New Simple MPM in httpd trunk

October 29th, 2008

Earlier this week, I committed a new ‘Simple’ MPM to Apache httpd trunk.

More info on the mailing lists.

I should write more about the Simple MPM, but ApacheCon New Orleans is  coming up next week, so I want to try to get more of the code in before then, since traditionally coding during the conference never works out, and I’ll try to write up a blog post about why its cool sometime next week during the conference.

chroot in 2.2.10

October 29th, 2008

Apache HTTP Server 2.2.10 was released more than a week ago.

One of the new features I don’t think anyone has mentioned much is that we now have built in support for chroot.  Just add ChrootDir “/srv/my_root”, and all IO in Apache after the initial startup will be inside the chroot.

the economy.

September 24th, 2008

I don’t often write about politics, or anything related to it, on my journal.

However, the SEVEN HUNDRED BILLION DOLLAR buyout deal that Henry Paulson, the Secretary of the United States Treasury, is trying to get done, is insane.

This isn’t Capitalism.

If I didn’t believe in Capitalism, I wouldn’t be working at a startup.

If Joost fails, I don’t expect anyone to help me.  I expect it to hurt. But it is my risk to take, why do giant financial companies, who have done apparently stupid things, get treated differently?

If Joost is successful, I expect rewards, and this is the basis of any capitalistic system,  but these buyouts are creating a system in which stupid companies can do badly — and their employees still get rewarded.

I didn’t live during the Great Depression.  I don’t know how bad it can get. I have lived an ‘easy’ life in modern America.

But I would rather see another depression than this massive buyout.

Whatever is going on, it is not capitalism, and I am sad to see America going in this direction.

Event MPM Updates and mod_dialup

September 20th, 2008

I know, I know, I haven’t written a blog post in months.

Forgive me :-)

Anyways, figured some people might be interested in what I commited last night for the Apache HTTP Server….

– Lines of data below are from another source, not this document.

(* ===== verification/KListRepr.v ===== *)
(** * Representation of lists in the heap, and the basic operations of list.c

    [list_repr h l xs] says that the [struct list] at [l] holds exactly the
    elements [xs], in order.  The file proves that insertion, removal, splicing
    and traversal refine the corresponding operations on [xs], and that they
    change nothing outside the nodes of the lists they work on. *)

From stdpp Require Import base numbers list gmap.
From S2P Require Import Prelude KList.
Local Open Scope N_scope.

(** ** Segments *)
Definition first_of (ns : list loc) (q : loc) : loc :=
  match ns with [] => q | a :: _ => a end.
Fixpoint last_of (p : loc) (ns : list loc) : loc :=
  match ns with [] => p | a :: rest => last_of a rest end.

(** [linked h p ns q]: the nodes [ns] are linked both ways, the first one back
    to [p] and the last one forward to [q]. *)
Fixpoint linked (h : heap) (p : loc) (ns : list loc) (q : loc) : Prop :=
  match ns with
  | [] => True
  | a :: rest =>
      a ≠ NULL ∧ h !! a = Some (ListElem p (first_of rest q)) ∧ linked h a rest q
  end.

Definition nodes (l : loc) (xs : list loc) : list loc := head l :: xs ++ [tail l].

Definition list_repr (h : heap) (l : loc) (xs : list loc) : Prop :=
  NoDup (nodes l xs) ∧ linked h NULL (nodes l xs) NULL.

Lemma first_of_app A B q : first_of (A ++ B) q = first_of A (first_of B q).
Proof. by destruct A. Qed.
Lemma last_of_app p A B : last_of p (A ++ B) = last_of (last_of p A) B.
Proof. revert p. induction A; intros p; simpl; auto. Qed.
Lemma last_of_elem p A : A ≠ [] → last_of p A ∈ A.
Proof.
  revert p. induction A as [|a [|b A] IH]; intros p Hne; [done|set_solver|].
  apply elem_of_cons. right. by apply (IH a).
Qed.
Lemma last_of_indep p p' A : A ≠ [] → last_of p A = last_of p' A.
Proof. by destruct A. Qed.
Lemma first_of_indep A q q' : A ≠ [] → first_of A q = first_of A q'.
Proof. by destruct A. Qed.
Lemma first_of_app_ne A B q : A ≠ [] → first_of (A ++ B) q = first_of A q.
Proof. by destruct A. Qed.
Lemma first_of_elem A q : A ≠ [] → first_of A q ∈ A.
Proof. destruct A; [done|set_solver]. Qed.

Lemma linked_app h p A B q :
  linked h p (A ++ B) q ↔
  linked h p A (first_of B q) ∧ linked h (last_of p A) B q.
Proof.
  revert p. induction A as [|a A IH]; intros p; simpl; [naive_solver|].
  rewrite IH, first_of_app. naive_solver.
Qed.

Lemma linked_not_null h p ns q a : linked h p ns q → a ∈ ns → a ≠ NULL.
Proof.
  revert p. induction ns as [|b ns IH]; intros p; simpl; set_solver.
Qed.

Lemma linked_lookup h p A a B q :
  linked h p (A ++ a :: B) q →
  a ≠ NULL ∧ h !! a = Some (ListElem (last_of p A) (first_of B q)).
Proof. rewrite linked_app. simpl. naive_solver. Qed.

Lemma linked_is_Some h p ns q a : linked h p ns q → a ∈ ns → is_Some (h !! a).
Proof.
  intros H (A & B & ->)%list_elem_of_split.
  apply linked_lookup in H as [_ ->]. eauto.
Qed.

Lemma linked_frame h h' p ns q :
  (∀ a, a ∈ ns → h' !! a = h !! a) → linked h p ns q → linked h' p ns q.
Proof.
  revert p. induction ns as [|a ns IH]; intros p Heq; simpl; [done|].
  intros (? & ? & ?). rewrite Heq by set_solver. split_and!; auto.
  apply IH; set_solver.
Qed.

(** ** Field updates *)
Definition upd_next (a v : loc) (h : heap) : heap :=
  alter (λ n, ListElem (prev n) v) a h.
Definition upd_prev (a v : loc) (h : heap) : heap :=
  alter (λ n, ListElem v (next n)) a h.

Lemma upd_next_ne a v h b : b ≠ a → upd_next a v h !! b = h !! b.
Proof. intros. by apply lookup_alter_ne. Qed.
Lemma upd_prev_ne a v h b : b ≠ a → upd_prev a v h !! b = h !! b.
Proof. intros. by apply lookup_alter_ne. Qed.
Lemma upd_next_eq a v h : upd_next a v h !! a = (λ n, ListElem (prev n) v) <$> h !! a.
Proof. apply lookup_alter_eq. Qed.
Lemma upd_prev_eq a v h : upd_prev a v h !! a = (λ n, ListElem v (next n)) <$> h !! a.
Proof. apply lookup_alter_eq. Qed.

Lemma linked_upd_next h p A q q' :
  A ≠ [] → NoDup A → linked h p A q →
  linked (upd_next (last_of p A) q' h) p A q'.
Proof.
  revert p. induction A as [|a [|b A] IH]; intros p Hne Hnd; [done| |].
  - simpl. intros (? & Ha & _). by rewrite upd_next_eq, Ha.
  - intros (Hz & Ha & HA). apply NoDup_cons in Hnd as [Hin Hnd].
    split_and!; [done| |apply IH; auto].
    rewrite upd_next_ne; [done|]. intros Heq. apply Hin. rewrite Heq.
    by apply (last_of_elem a (b :: A)).
Qed.

Lemma linked_upd_prev h p A q p' :
  A ≠ [] → NoDup A → linked h p A q →
  linked (upd_prev (first_of A q) p' h) p' A q.
Proof.
  destruct A as [|a A]; [done|]. intros _ [Hin _]%NoDup_cons (? & Ha & HA). simpl.
  rewrite upd_prev_eq, Ha. split_and!; [done..|].
  eapply linked_frame; [|done]. intros b Hb. apply upd_prev_ne. set_solver.
Qed.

First is the ability to ’suspend’ an HTTP Request from a Module.

Normally in Apache, there is a one to one relationship between the running thread, and a client connection that it is servicing.  In the Event MPM previously, we had broken it out so between different HTTP requests in the same TCP connection, aka Keep Alives, could be serviced by different threads.

Now with r697357 in httpd trunk, you can return SUSPENDED from a content handler.  The core  will assume you have taken over handling of the request, and get out of your way.

This is insanely important, because in the long run it lets you write very cool modules, like a full async HTTP Proxy, aka something like Varnish, where you could easily handle tens of thousands of client connections, using only a hundred odd threads, where today you would need a huge amount of RAM, and a single thread or process for every client to do this with Apache.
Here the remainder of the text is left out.